Exercise directions: Where "Hnone" appears in a line of the entries below, that line should be copied.

(Stored items)
|---|

(** X8. A successful [Remove] takes away its own object only: in a calm
    world every other ID is tested as before and every alias, also one of
    the removed ID, resolves as before. *)
Theorem Remove_keeps_the_rest r id w w' :
  calm w ->
  Remove r id w = (None, w') ->
  id <> [] ->
  (forall id', id' <> id -> fst (Test r id' w') = fst (Test r id' w)) /\
  (forall name, fst (Resolve r name w') = fst (Resolve r name w)).
Proof.
  intros Hc HR Hid.
  pose proof (calm_after _ _ _ _ (kc_os_Remove _) Hc HR) as Hc'.
  unfold Remove in HR. fold (object_file r id) in HR.
  rewrite (object_file_plain r _ Hid), os_Remove_spec in HR.
  rewrite (next_fault_calm _ Hc), (advance_calm _ Hc) in HR.
  assert (Hfs : fs w' = delete (objects_dir r ++ [ID_String id]) (fs w)).
  { destruct (stat (fs w) (Some (objects_dir r ++ [ID_String id]))) as [[|d]|e];
      [| |discriminate].
    - destruct (objects_dir r ++ [ID_String id]) as [|c q] eqn:E; [discriminate|].
      destruct (ReadDir (fs w) (c :: q)); [|discriminate].
      injection HR as <-. reflexivity.
    - injection HR as <-. reflexivity. }
  apply (object_update_frame r id w w' Hid Hc Hc').
  intros p Hoff. rewrite Hfs. apply stat_delete_off_path, Hoff.
Qed.

(** X11. [Put] never makes [objects/]: when that path is not a directory,
    [Put] of content with a non-empty digest returns an error. *)
Theorem Put_needs_objects_dir r (rd : Reader) w :
  stat (fs w) (Some (objects_dir r)) <> Ok Directory ->
  Sum (hash r) (content rd) <> [] ->
  snd (fst (Put r rd w)) <> None.
Proof.
  intros Hno Hne Hnone.
  destruct (Put r rd w) as [[id err] w'] eqn:HP. cbn in Hnone. subst err.
  apply Put_outcomes in HP.
  inversion HP as [| |x k w1 Hfail Hk Hfree Hst Hfs Hh]; subst.
  rewrite (object_file_plain r _ Hne) in Hk. injection Hk as <-.
  apply stat_parent in Hst as [Hd _].
  rewrite Hfs, stat_insert_longer in Hd by (rewrite length_app; cbn; lia).
  contradiction.
Qed.

Lemma Link_success_needs r name id w :
  calm w ->
  name <> "" -> name <> "." -> name <> ".." ->
  fst (Link r name id w) = None ->
  fst (Test r id w) = (true, None) /\
  stat (fs w) (Some (refs_dir r)) = Ok Directory /\
  fs w !! (refs_dir r ++ [Name_Encode name]) <> Some Directory.
Proof.
  intros Hc H0 H1 H2. unfold Link.
  rewrite bind_run, Test_spec, (next_fault_calm _ Hc), !(advance_calm _ Hc).
  destruct (stat (fs w) (object_file r id)) as [n|e]; [|destruct e; discriminate].
  cbn [negb]. rewrite bind_run. fold (alias_file r name).
  rewrite (alias_file_plain r name H0 H1 H2).
  rewrite os_Create_spec, (next_fault_calm _ Hc), (advance_calm _ Hc).
  destruct (stat (fs w) (Some (refs_dir r ++ [Name_Encode name]))) as [[|d]|e] eqn:Hst.
  - rewrite defer_run. discriminate.
  - intros _. apply stat_parent in Hst as [Hd Hl].
    split; [reflexivity|]. split; [exact Hd | congruence].
  - rewrite parent_ready_snoc. rewrite stat_snoc in Hst.
    destruct (stat (fs w) (Some (refs_dir r))) as [[|d]|e'];
      [|rewrite defer_run; discriminate|rewrite defer_run; discriminate].
    intros _. split; [reflexivity|]. split; [reflexivity|].
    unfold lookup_node in Hst.
    destruct (fs w !! (refs_dir r ++ [Name_Encode name])); [discriminate | congruence].
Qed.

(** X14. A successful [Link] changes nothing but its own alias: in a calm
    world every ID is tested as before and every other name resolves as
    before. *)
Theorem Link_keeps_the_rest r name id w w' :
  calm w ->
  name <> "" -> name <> "." -> name <> ".." ->
  Link r name id w = (None, w') ->
  (forall id', fst (Test r id' w') = fst (Test r id' w)) /\
  (forall name', name' <> name ->
                 fst (Resolve r name' w') = fst (Resolve r name' w)).
Proof.
  intros Hc H0 H1 H2 HL.
  destruct (Link_success_needs r name id w Hc H0 H1 H2) as (HT & Hrefs & Hnd).
  { rewrite HL. reflexivity. }
  destruct (Link_calm r name id w Hc H0 H1 H2 HT Hrefs Hnd) as (w1 & HL1 & Hc1 & Hfs).
  rewrite HL in HL1. injection HL1 as <-.
  apply (alias_update_frame r name w w' H0 H1 H2 Hc Hc1).
  intros p Hoff. rewrite Hfs. apply stat_insert_off_path, Hoff.
Qed.

(** X16. A successful [Unlink] takes away its own alias only: in a calm
    world every ID is tested as before and every other name resolves as
    before. *)
Theorem Unlink_keeps_the_rest r name w w' :
  calm w ->
  name <> "" -> name <> "." -> name <> ".." ->
  Unlink r name w = (None, w') ->
  (forall id, fst (Test r id w') = fst (Test r id w)) /\
  (forall name', name' <> name ->
                 fst (Resolve r name' w') = fst (Resolve r name' w)).
Proof.
  intros Hc H0 H1 H2 HU.
  pose proof (calm_after _ _ _ _ (kc_os_Remove _) Hc HU) as Hc'.
  unfold Unlink in HU. fold (alias_file r name) in HU.
  rewrite (alias_file_plain r name H0 H1 H2), os_Remove_spec in HU.
  rewrite (next_fault_calm _ Hc), (advance_calm _ Hc) in HU.
  assert (Hfs : fs w' = delete (refs_dir r ++ [Name_Encode name]) (fs w)).
  { destruct (stat (fs w) (Some (refs_dir r ++ [Name_Encode name]))) as [[|d]|e];
      [| |discriminate].
    - destruct (refs_dir r ++ [Name_Encode name]) as [|c q] eqn:E; [discriminate|].
      destruct (ReadDir (fs w) (c :: q)); [|discriminate].
      injection HU as <-. reflexivity.
    - injection HU as <-. reflexivity. }
  apply (alias_update_frame r name w w' H0 H1 H2 Hc Hc').
  intros p Hoff. rewrite Hfs. apply stat_delete_off_path, Hoff.
Qed.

|---|

Answer area:
  intros Hno Hne Hnone.
  destruct (Put r rd w) as [[id err] w'] eqn:HP. cbn in Hnone. subst err.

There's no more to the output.